Reproduce, from the lines below, exactly the stretch that begins at the line containing "order properties of" and ends at the line containing "else q + 1.", both included.

Segment Start: Provided entries

(** * Risk decision engine of the smart-ambulance early-warning system

    A shallow embedding of [src/enhanced_risk_score.py] (the temporal alert
    buffer and the seven-stage scoring cascade) and of the safety override of
    [api/app.py], together with the properties stated about them.  The code
    around them is embedded as well: the rest of [predict], the window
    extraction of [src/features.py], [apply_enhanced_risk_scoring], the alert
    columns of [src/risk_score.py], and the counts and episodes of
    [evaluation/metrics.py].

    Numbers.  Python [float] is IEEE-754 binary64; it is modelled by
    [spec_float] of the standard library at precision 53 and maximal exponent
    1024, with round-to-nearest-even arithmetic ([SFmul], [SFadd]) and the
    IEEE comparisons ([SFltb], [SFleb]: every comparison with NaN is false).
    Python [int] is [Z].  Where the source mixes an [int] with a [float]
    (thresholds, literals such as [95] or [100]) the integer is converted
    with [Z2SF]; all such integers are below [2^53], so the conversion is
    exact and coincides with Python's exact mixed comparison. *)

From Stdlib Require Import ZArith Lia Bool List SpecFloat.
From stdpp Require Import gmap strings list finite sorting.

Local Open Scope Z_scope.

(* ===================================================================== *)
(** ** Binary64 values *)
(* ===================================================================== *)

Definition prec : Z := 53.
Definition emax : Z := 1024.

Abbreviation float := spec_float (only parsing).

Definition fmul : float -> float -> float := SFmul prec emax.
Definition fadd : float -> float -> float := SFadd prec emax.
Definition fdiv : float -> float -> float := SFdiv prec emax.
Definition flt : float -> float -> bool := SFltb.
Definition fle : float -> float -> bool := SFleb.

(** [x > y] of Python is the swapped comparison. *)
Definition fgt (x y : float) : bool := flt y x.

(** A well-formed binary64 datum: canonical mantissa, exponent in range. *)
Definition is_float (x : float) : Prop := valid_binary prec emax x = true.

#[global] Instance spec_float_eq_dec : EqDecision spec_float.
Proof. solve_decision. Defined.

(** Conversion of a Python [int] to [float] (round to nearest even). *)
Definition Z2SF (z : Z) : float := binary_normalize prec emax z 0 false.

(** The decimal literals of the source.  A literal [n/10] denotes the double
    nearest to that rational, which is what a correctly rounded division of
    the two (exact) integers returns. *)
Definition lit_0_5 : float := Eval vm_compute in fdiv (Z2SF 5) (Z2SF 10).
Definition lit_0_7 : float := Eval vm_compute in fdiv (Z2SF 7) (Z2SF 10).
Definition lit_0_8 : float := Eval vm_compute in fdiv (Z2SF 8) (Z2SF 10).
Definition lit_neg_0_5 : float := Eval vm_compute in SFopp lit_0_5.
Definition lit_1_0 : float := Eval vm_compute in Z2SF 1.

(** Python's builtin [min(a, b)] and [max(a, b)] on two arguments: the first
    argument is kept unless the second is strictly smaller (resp. larger). *)
Definition py_min (a b : float) : float := if flt b a then b else a.
Definition py_max (a b : float) : float := if fgt b a then b else a.

(* ===================================================================== *)
(** ** Rounding, specified arithmetically *)
(* ===================================================================== *)

(** The operations of [SpecFloat] round by shifting a mantissa bit by bit.
    The definitions below state the same rounding with integer division;
    the two are proved equal further down ([binary_round_spec]), and the
    order properties of the arithmetic are proved on this form. *)

(** Round to nearest, ties to even, of [m / 2^k]. *)
Definition rne_div (m k : Z) : Z :=
  let q := m / 2 ^ k in
  let r := m mod 2 ^ k in
  if 2 * r <? 2 ^ k then q
  else if 2 * r =? 2 ^ k then (if Z.even q then q else q + 1)
  else q + 1.

(** The result of rounding, given the rounded mantissa [q] on the grid of
    exponent [E]: a mantissa that reached [2^prec] is renormalised. *)
Definition pack (prec emax : Z) (s : bool) (q E : Z) : spec_float :=
  if q =? 0 then S754_zero s
  else if q =? 2 ^ prec then
    (if E + 1 <=? emax - prec
     then S754_finite s (Z.to_pos (2 ^ (prec - 1))) (E + 1)
     else S754_infinity s)
  else
    (if E <=? emax - prec then S754_finite s (Z.to_pos q) E
     else S754_infinity s).

(** The mantissa of [m * 2^e] on the grid of exponent [E], rounded to
    nearest even when the grid is coarser than [2^e]. *)
Definition round_mant (m e E : Z) : Z :=
  if e <=? E then rne_div m (E - e) else m * 2 ^ (e - E).

(** Rounding of the positive number [m * 2^e] to nearest even. *)
Definition round_pos (prec emax : Z) (s : bool) (m e : Z) : spec_float :=
  let E := SpecFloat.fexp prec emax (Zdigits2 m + e) in
  pack prec emax s (round_mant m e E) E.

(** A positive normal number: a full mantissa of [prec] bits. *)
Definition is_normal_pos (c : spec_float) : bool :=
  match c with
  | S754_finite false m e => (Zdigits2 (Z.pos m) =? prec) && bounded prec emax m e
  | _ => false
  end.

(** What a Python call does: it returns a value or raises an exception. *)
Inductive Outcome (A : Type) : Type :=
| Returns (a : A)
| Raises (exception : string).
Arguments Returns {A} a.
Arguments Raises {A} exception.

(* ===================================================================== *)
(** ** [TemporalAlertBuffer] *)
(* ===================================================================== *)

Module TemporalAlertBuffer.

Record t := mk {
  buffer_size : Z;
  recent_alerts : list bool
}.

(** [__init__]: plain attribute assignments, no validation. *)
Definition init (buffer_size : Z) : t :=
  {| buffer_size := buffer_size; recent_alerts := [] |}.

(** The constructor call [TemporalAlertBuffer(buffer_size)]: the body of
    [__init__] has no [raise] and no operation that can fail. *)
Definition new (buffer_size : Z) : Outcome t := Returns (init buffer_size).

(** [list.pop(0)] on a list known to be non-empty. *)
Definition pop0 (l : list bool) : list bool := tail l.

(** The list after [append] and the conditional [pop(0)]. *)
Definition push_evict (self : t) (current_prediction : bool) : list bool :=
  let l := recent_alerts self ++ [current_prediction] in
  if Z.of_nat (length l) >? buffer_size self then pop0 l else l.

(** [should_alert]: the updated object and the returned boolean. *)
Definition should_alert (self : t) (current_prediction : bool) : t * bool :=
  let l := push_evict self current_prediction in
  let self' := {| buffer_size := buffer_size self; recent_alerts := l |} in
  if Z.of_nat (length l) =? buffer_size self
  then (self', forallb id l)
  else (self', false).

Definition reset (self : t) : t :=
  {| buffer_size := buffer_size self; recent_alerts := [] |}.

(** A session: the calls made on one buffer object, in order. *)
Inductive call := Should_alert (current_prediction : bool) | Reset.

Definition step (self : t) (c : call) : t * option bool :=
  match c with
  | Should_alert b => let '(s, r) := should_alert self b in (s, Some r)
  | Reset => (reset self, None)
  end.

Fixpoint run (self : t) (cs : list call) : t * list (option bool) :=
  match cs with
  | [] => (self, [])
  | c :: cs =>
      let '(s, r) := step self c in
      let '(s', rs) := run s cs in
      (s', r :: rs)
  end.

(** The answers of successive [should_alert] calls. *)
Definition feed (self : t) (bs : list bool) : list bool :=
  omap id (snd (run self (map Should_alert bs))).

End TemporalAlertBuffer.

(* ===================================================================== *)
(** ** [EnhancedRiskScorer] *)
(* ===================================================================== *)

(** The [features] argument: a Python dict from field names to numbers. *)
Abbreviation Features := (gmap string spec_float).

(** [features.get(key, default)]. *)
Definition get (features : Features) (key : string) (dflt : float) : float :=
  default dflt (features !! key).

Module EnhancedRiskScorer.

(** The [THRESHOLDS] dict; its seven keys are fixed by [__init__]. *)
Record Thresholds := {
  spo2_critical : Z;
  spo2_warning : Z;
  hr_critical : Z;
  hr_warning : Z;
  hr_low : Z;
  sbp_critical : Z;
  sbp_warning : Z
}.

Record t := mk {
  alert_buffer : TemporalAlertBuffer.t;
  min_confidence : float;
  min_abnormal_signals : Z;
  motion_threshold : float;
  critical_override : bool;
  THRESHOLDS : Thresholds
}.

Definition init_THRESHOLDS : Thresholds :=
  {| spo2_critical := 88; spo2_warning := 92;
     hr_critical := 140; hr_warning := 120; hr_low := 50;
     sbp_critical := 90; sbp_warning := 100 |}.

(** [__init__]: stores its arguments; nothing is validated. *)
Definition init (temporal_buffer_size : Z) (min_confidence : float)
    (min_abnormal_signals : Z) (motion_threshold : float)
    (critical_override : bool) : t :=
  {| alert_buffer := TemporalAlertBuffer.init temporal_buffer_size;
     min_confidence := min_confidence;
     min_abnormal_signals := min_abnormal_signals;
     motion_threshold := motion_threshold;
     critical_override := critical_override;
     THRESHOLDS := init_THRESHOLDS |}.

Segment End: Provided entries

Response:
    order properties of the arithmetic are proved on this form. *)

(** Round to nearest, ties to even, of [m / 2^k]. *)
Definition rne_div (m k : Z) : Z :=
  let q := m / 2 ^ k in
  let r := m mod 2 ^ k in
  if 2 * r <? 2 ^ k then q
  else if 2 * r =? 2 ^ k then (if Z.even q then q else q + 1)
  else q + 1.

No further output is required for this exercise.